Oracle is user unfriendly

I'm getting pissed a bit by the Oracle. It's not the DB itself but everything around it. For over 1 week I'm trying to set up an VM with Oracle DB installed. At first I have installed Oracle VM Virtualbox manager. Then I tried to find an image that would be working out-of-the-box. On the Oracle page you can find many different VM templates... with strange names not telling much. There are images working only... if you are using 64-bit OS with hardware virtualization support. User interface on the Oracle page is... rough at best. "Search" function is returning many unrelated posts. Web page is a set of panels with sets of buttons, lists and plenty of controls. You would never know what's for. It is overloaded with controls. Once I tried to report a bug to Oracle. Their technician requested a testcase to be created using their procedures. What's funny is that their procedures are buggy and he requested other methods to be used. So I tried another one... and another... There was another way... simple and supported by them... at least according to the documentation. Unfortunately, it is too challenging to report bugs to Oracle so I had to find a workaround and just accept the bug. The bug is related to WITH statement in which UNION ALL is used. The projections are likely to get materialized and CBO is unable to push predicate into it. To find it out I had to use traces (or so called events to be enabled). Within >100MB text file I've located the portion where CBO should attempt to push predicate but... it wasn't even trying. So my experience with Oracle for today is as it follows:

  • DB engine is quite nice and powerful. But you need to know its weirdness and how to deal with it.
  • DB documentation is quite readable and complete. Unfortunately the new features are lacking documentation.
  • Web pages are slow, not intuitive, overloaded and often asking for login information (which cannot be stored within the browser unless you use some trick).
  • Licensing is terrible. It costs a lot and there are free alternatives which are getting better and better.
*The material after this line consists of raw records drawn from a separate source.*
Lemma unit_index_spec a n b r first :
  Forall scalar (a ++ b) -> scalar n -> first_ok (a ++ b) first -> zlen a <= 1000000000 ->
  exists first', unit_index (enc_text (a ++ b) ++ r) (zlen (enc_text (a ++ b))) first (zlen a) (U16_LENGTH n) =
    Some (zlen (enc_text a), first') /\ first_ok (a ++ n :: b) first'.
Proof.
  intros Hs Hn Hf Ha. unfold unit_index. rewrite U16_LENGTH_scalar by done. apply Forall_app in Hs as [Hsa Hsb].
  destruct (Z.leb_spec (zlen a) first) as [Hle|Hgt].
  - assert (Hbmp : Forall (fun c => c <= 0xffff) a).
    { destruct Hf as [[Hall _]|(a0 & c & b0 & E & Hb0 & Hc & ->)].
      - by apply Forall_app in Hall as [? _].
      - apply (f_equal (take (length a))) in E. rewrite take_app_length in E. rewrite E.
        rewrite take_app_le by (unfold zlen in Hle; lia). by apply Forall_take. }
    rewrite (enc_text_bmp a) by done. eexists. split; [done|]. unfold encode. destruct (Z.leb_spec n 0xffff) as [Hb|Hb].
    + change (1 <? zlen [n]) with false. cbv iota. destruct Hf as [[Hall Hbig]|(a0 & c & b0 & E & Hb0 & Hc & ->)].
      * left. split; [|lia]. apply Forall_app in Hall as [? ?]. apply Forall_app. split; [done|]. by constructor.
      * right. assert (exists b1, b = b1 ++ c :: b0 /\ a0 = a ++ b1) as (b1 & -> & ->).
        { exists (drop (length a) a0).
          assert (take (length a) a0 = a) as Ht.
          { apply (f_equal (take (length a))) in E. rewrite take_app_length in E.
            rewrite take_app_le in E by (unfold zlen in Hle; lia). done. }
          split; [|by rewrite <- (take_drop (length a) a0) at 1; rewrite Ht].
          apply (f_equal (drop (length a))) in E. rewrite drop_app_length in E.
          rewrite drop_app_le in E by (unfold zlen in Hle; lia). done. }
        exists (a ++ n :: b1), c, b0. apply Forall_app in Hb0 as [? ?]. split_and!; auto.
        -- by rewrite <- app_assoc.
        -- apply Forall_app. split; [done|]. by constructor.
        -- rewrite !zlen_app, zlen_cons. lia.
    + change (1 <? zlen [U16_LEAD n; U16_TRAIL n]) with true. cbv iota. right. exists a, n, b. done.
  - destruct Hf as [[_ Hbig]|(a0 & c & b0 & E & Hb0 & Hc & ->)]; [lia|].
    assert (exists a1, a = a0 ++ c :: a1 /\ b0 = a1 ++ b) as (a1 & -> & ->).
    { exists (drop (S (length a0)) a).
      assert (Hlen : (S (length a0) <= length a)%nat) by (unfold zlen in Hgt; lia).
      assert (take (S (length a0)) a = a0 ++ [c]) as Ht.
      { apply (f_equal (take (S (length a0)))) in E. rewrite take_app_le in E by lia. rewrite E.
        rewrite cons_middle, app_assoc, take_app_le by (rewrite length_app; cbn; lia). rewrite take_ge; [done|]. rewrite length_app. cbn. lia. }
      split.
      - rewrite <- (take_drop (S (length a0)) a) at 1. by rewrite Ht, <- app_assoc.
      - apply (f_equal (drop (S (length a0)))) in E. rewrite drop_app_le in E by lia. rewrite E.
        rewrite cons_middle, app_assoc. by rewrite drop_app_length' by (rewrite length_app; cbn; lia). }
    apply Forall_app in Hsa as [Hs0 Hs1].
    pose proof (FWD_N_text (c :: a1) a0 (enc_text b ++ r) (zlen (enc_text ((a0 ++ c :: a1) ++ b))) Hs1) as Hfwd.
    rewrite !enc_text_app, (enc_text_bmp a0) in * by done. rewrite <- !app_assoc in *.
    replace (zlen (a0 ++ c :: a1) - zlen a0) with (zlen (c :: a1)) by (rewrite zlen_app; lia).
    rewrite Hfwd by (rewrite !zlen_app; pose proof (zlen_nonneg (enc_text b)); lia). cbn [mbind option_bind].
    eexists. split; [done|]. right. exists a0, c, (a1 ++ n :: b). split_and!; auto.
Qed.

Lemma insert_cp_spec x y spare n upper :
  scalar n -> U16_LENGTH n <= zlen spare ->
  insert_cp (x ++ y ++ spare) None (zlen (x ++ y)) (zlen x) n (U16_LENGTH n) upper =
    Some (x ++ encode n ++ y ++ drop (length (encode n)) spare, None).
Proof.
  intros Hn Hl. rewrite U16_LENGTH_scalar in * by done. pose proof (encode_nonempty n).
  destruct (make_room x y spare (zlen (encode n))) as (w & E & Hw); [lia|]. unfold insert_cp. rewrite E. clear E.
  cbn [mbind option_bind]. replace (Z.to_nat (zlen (encode n))) with (length (encode n)) by (unfold zlen; lia).
  destruct Hn as [Hn _]. unfold code_point in Hn. unfold encode in *. destruct (Z.leb_spec n 0xffff).
  - apply zlen_1_inv in Hw as [z ->]. change (zlen [n] =? 1) with true. cbv iota. cbn [app]. rewrite zset_middle.
    cbn [mbind option_bind]. unfold uint16. rewrite Z.mod_small by lia. done.
  - apply zlen_2_inv in Hw as (z1 & z2 & ->). change (zlen [U16_LEAD n; U16_TRAIL n] =? 1) with false. cbv iota. cbn [app].
    rewrite zset_middle. cbn [mbind option_bind length].
    replace (x ++ U16_LEAD n :: z2 :: y ++ drop 2 spare) with ((x ++ [U16_LEAD n]) ++ z2 :: y ++ drop 2 spare)
      by (by rewrite <- app_assoc).
    replace (zlen x + 1) with (zlen (x ++ [U16_LEAD n])) by (by rewrite zlen_app).
    rewrite zset_middle. cbn [mbind option_bind]. by rewrite <- app_assoc.
Qed.

(** ** The decoder's turn *)

Lemma chars_nonempty fuel bias q k : 0 < zlen (chars (digits (S fuel) bias q k)).
Proof.
  cbn [digits]. unfold chars. destruct (_ <? _); cbn [map]; rewrite zlen_cons; [done|].
  match goal with |- 0 < zlen ?l + 1 => pose proof (zlen_nonneg l) end. lia.
Qed.

(** The decoder's state stands for the code points [out] already placed. *)
Record stands (cap : Z) (out : list Z) (st : dec) : Prop := {
  sd_count : d_cpCount st = zlen out;
  sd_length : d_destLength st = zlen (enc_text out);
  sd_out : exists spare, d_out st = (Some (enc_text out ++ spare), None) /\ zlen (enc_text out ++ spare) = cap;
  sd_scalar : Forall scalar out;
  sd_first : first_ok out (d_first st);
  sd_i : 0 <= d_i st <= zlen out;
  sd_n : 0x80 <= d_n st <= 0x10ffff;
  sd_bias : 0 <= d_bias st <= 179
}.

(** The 12 digits that any value below [LIMIT] needs at most, from the first position. *)
Definition int_chars (bias delta : Z) : list Z := chars (digits 12 bias delta 36).

Lemma decode_turn_spec cap a b x delta st l :
  stands cap (a ++ b) st -> d_in st = zlen l -> 0 <= delta -> scalar x -> d_n st <= x ->
  zlen (a ++ b) <= 200 ->
  d_i st + delta = (x - d_n st) * (zlen (a ++ b) + 1) + zlen a ->
  zlen (enc_text (a ++ x :: b)) <= cap ->
  exists st', (forall r, decode_turn (l ++ int_chars (d_bias st) delta ++ r)
        (zlen (l ++ int_chars (d_bias st) delta ++ r)) cap st = Some (inr st')) /\
    stands cap (a ++ x :: b) st' /\ d_in st' = zlen (l ++ int_chars (d_bias st) delta) /\
    d_n st' = x /\ d_i st' = zlen a + 1 /\
    Some (d_bias st') = adaptBias delta (zlen (a ++ b) + 1) (d_i st =? 0).
Proof.
  intros Hst Hin Hd0 Hx Hn Hsmall Heq Hcap. pose proof (sd_i _ _ _ Hst) as Hi. pose proof (sd_n _ _ _ Hst) as Hdn.
  pose proof (zlen_nonneg a). pose proof (zlen_nonneg b). pose proof Hsmall as Hs'. rewrite zlen_app in Hs'.
  destruct Hx as [Hxc Hxs]. unfold code_point in Hxc.
  assert (HL : d_i st + delta * 1 <= LIMIT).
  { unfold LIMIT. rewrite Z.mul_1_r, Heq. nia. }
  assert (Hpow : 0 <= delta < 10 ^ Z.of_nat 11) by (change (10 ^ Z.of_nat 11) with 100000000000; unfold LIMIT in *; lia).
  destruct (adaptBias_spec 4 delta (zlen (a ++ b) + 1) (d_i st =? 0)) as (bias & Eb & Hb);
    [unfold INT32_MAX, LIMIT in *; lia|change (456 * 35 ^ Z.of_nat 4) with 684285000; unfold LIMIT in *; lia|lia|rewrite zlen_app; lia|].
  assert (Hq : (d_i st + delta) / (zlen (a ++ b) + 1) = x - d_n st /\ (d_i st + delta) mod (zlen (a ++ b) + 1) = zlen a).
  { rewrite Heq, zlen_app.
    split; [rewrite Z.div_add_l, Z.div_small by lia; lia|rewrite Z.add_comm, Z.mod_add, Z.mod_small by lia; done]. }
  destruct Hq as [Hq1 Hq2]. destruct (sd_out _ _ _ Hst) as (spare & Eo & Hz).
  assert (Hxl : U16_LENGTH x = zlen (encode x)) by (by rewrite U16_LENGTH_scalar).
  assert (Et : enc_text (a ++ x :: b) = enc_text a ++ encode x ++ enc_text b) by (by rewrite enc_text_app).
  assert (Hroom : zlen (enc_text (a ++ b)) + U16_LENGTH x <= cap).
  { rewrite Hxl. rewrite Et in Hcap. rewrite enc_text_app. rewrite !zlen_app in *. lia. }
  destruct (unit_index_spec a x b spare (d_first st)) as (first & Hui & Hfirst); [apply Hst|done|apply Hst|lia|].
  exists (Dec x (zlen a + 1) bias (zlen (l ++ int_chars (d_bias st) delta)) (zlen (a ++ b) + 1) first
           (zlen (enc_text (a ++ b)) + U16_LENGTH x)
           (Some (enc_text a ++ encode x ++ enc_text b ++ drop (length (encode x)) spare), None)).
  split; [|split; [|done]].
  - intros r. unfold decode_turn. rewrite Hin. unfold int_chars.
    change BASE with (36 * 1). change (digits 12 (d_bias st) delta 36) with (digits 12 (d_bias st) delta (36 * 1)).
    rewrite (decode_integer_spec 11 (d_bias st) delta 1 (d_i st) 1 l r); try lia.
    2:{ apply Hst. }
    2:{ rewrite !zlen_app. pose proof (zlen_nonneg r). lia. }
    2:{ unfold chars. rewrite !length_app, length_map. lia. }
    cbn [mbind option_bind]. rewrite Z.mul_1_r, (sd_count _ _ _ Hst).
    replace (d_i st + delta - d_i st) with delta by lia. rewrite Eb. cbn [mbind option_bind].
    rewrite Z.quot_div_nonneg, Z.rem_mod_nonneg by (rewrite ?zlen_app; lia). rewrite Hq1, Hq2.
    destruct (Z.ltb_spec (0x7fffffff - d_n st) (x - d_n st)); [lia|].
    rewrite checked_in by (unfold INT32_MIN, INT32_MAX; lia). cbn [mbind option_bind].
    replace (d_n st + (x - d_n st)) with x by lia.
    assert (U_IS_SURROGATE x = false) as ->.
    { apply not_true_iff_false. rewrite surrogate_range by lia. done. }
    destruct (Z.ltb_spec 0x10ffff x); [lia|]. cbn [orb]. rewrite Eo. cbn [fst snd]. rewrite (sd_length _ _ _ Hst).
    destruct (Z.leb_spec (zlen (enc_text (a ++ b)) + U16_LENGTH x) cap); [|lia]. rewrite Hui. cbn [mbind option_bind].
    destruct (zget_is_Some (l ++ chars (digits 12 (d_bias st) delta (36 * 1)) ++ r)
      (zlen (l ++ chars (digits 12 (d_bias st) delta (36 * 1))) - 1)) as [u ->].
    { rewrite !zlen_app. pose proof (zlen_nonneg l). pose proof (zlen_nonneg r).
      pose proof (chars_nonempty 11 (d_bias st) delta (36 * 1)). lia. }
    cbn [mbind option_bind]. rewrite enc_text_app in *. rewrite <- app_assoc.
    rewrite insert_cp_spec by (done || rewrite !zlen_app in *; lia). done.
  - split; cbn.
    + rewrite !zlen_app, zlen_cons. lia.
    + rewrite Et, Hxl, enc_text_app, !zlen_app. lia.
    + eexists. rewrite Et, <- !app_assoc. split; [done|]. rewrite enc_text_app, Hxl, !zlen_app in *.
      unfold zlen in *. rewrite length_drop. lia.
    + pose proof (sd_scalar _ _ _ Hst) as [? ?]%Forall_app. apply Forall_app. split; [done|]. by constructor.
    + done.
    + rewrite zlen_app, zlen_cons. lia.
    + lia.
    + lia.
Qed.

(** ** The encoder against the decoder *)

(** [l], the text written so far, takes the decoder from its initial state to [st]; what
    follows in the text does not matter. *)
Definition leads (cap : Z) (st0 : dec) (l : list Z) (st : dec) : Prop :=
  exists k : nat, (k <= length l)%nat /\ forall r fuel,
    decode_loop (k + fuel) (l ++ r) (zlen (l ++ r)) cap st0 = decode_loop fuel (l ++ r) (zlen (l ++ r)) cap st.

Lemma leads_step cap st0 l st ds st' :
  leads cap st0 l st -> d_in st = zlen l -> 0 < zlen ds ->
  (forall r, decode_turn (l ++ ds ++ r) (zlen (l ++ ds ++ r)) cap st = Some (inr st')) ->
  leads cap st0 (l ++ ds) st'.
Proof.
  intros (k & Hk & Hl) Hin Hne Ht. exists (k + 1)%nat. split.
  { rewrite length_app. unfold zlen in Hne. lia. }
  intros r fuel. rewrite <- !app_assoc. rewrite <- Nat.add_assoc, Hl. cbn [Nat.add decode_loop].
  destruct (Z.ltb_spec (d_in st) (zlen (l ++ ds ++ r))).
  - by rewrite Ht.
  - rewrite !zlen_app in *. pose proof (zlen_nonneg r). lia.
Qed.

(** The key that the encoder keeps in its buffer for a code point. *)
Definition key (c : Z) : Z := if c <? 0x80 then 0 else c.

Lemma cp_of_key c : code_point c -> cp_of (key c) = key c.
Proof.
  intros Hc. unfold code_point in Hc. unfold cp_of. change 0x7fffffff with (Z.ones 31). rewrite Z.land_ones by lia.
  apply Z.mod_small. unfold key. change (2 ^ 31) with 2147483648. zcases.
Qed.

(** The code points up to [n] among [done_] and those below [n] among [rest]: what has been
    placed when the encoder, looking for [n], has come past [done_]. *)
Definition below (n : Z) (cs : list Z) : list Z := filter (fun c => c < n) cs.
Definition placed (n : Z) (done_ rest : list Z) : list Z := below (n + 1) done_ ++ below n rest.

(** The encoder's state against the decoder's. *)
Record agrees (cap dcap : Z) (st0 : dec) (d0 : list Z) (basicLength n : Z) (done_ rest : list Z) (e : enc) (l : list Z) (st : dec) : Prop := {
  ag_stands : stands dcap (placed n done_ rest) st;
  ag_leads : leads dcap st0 l st;
  ag_in : d_in st = zlen l;
  ag_dest : e_dest e = Some (overlay l d0) /\ e_destLength e = zlen l;
  ag_handled : e_handled e = zlen (placed n done_ rest);
  ag_bias : e_bias e = d_bias st;
  ag_first : (d_i st =? 0) = (e_handled e =? basicLength);
  ag_n : d_n st <= n;
  ag_delta : 0 <= e_delta e /\
    d_i st + e_delta e = (n - d_n st) * (zlen (placed n done_ rest) + 1) + zlen (below (n + 1) done_)
}.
  • Performance is controlled by some kind of artificial intelligence called CBO... which is quite buggy. Usually it works well under the condition that DB was designed by an experienced person. Unfortunately, the DB's are usually designed by people without much knowledge and companies are crying at some points due to performance issues.
  • Their support sux.
  • Nice thing about Oracle: The more you work with it, the more you are worth. Experience is very valuable here.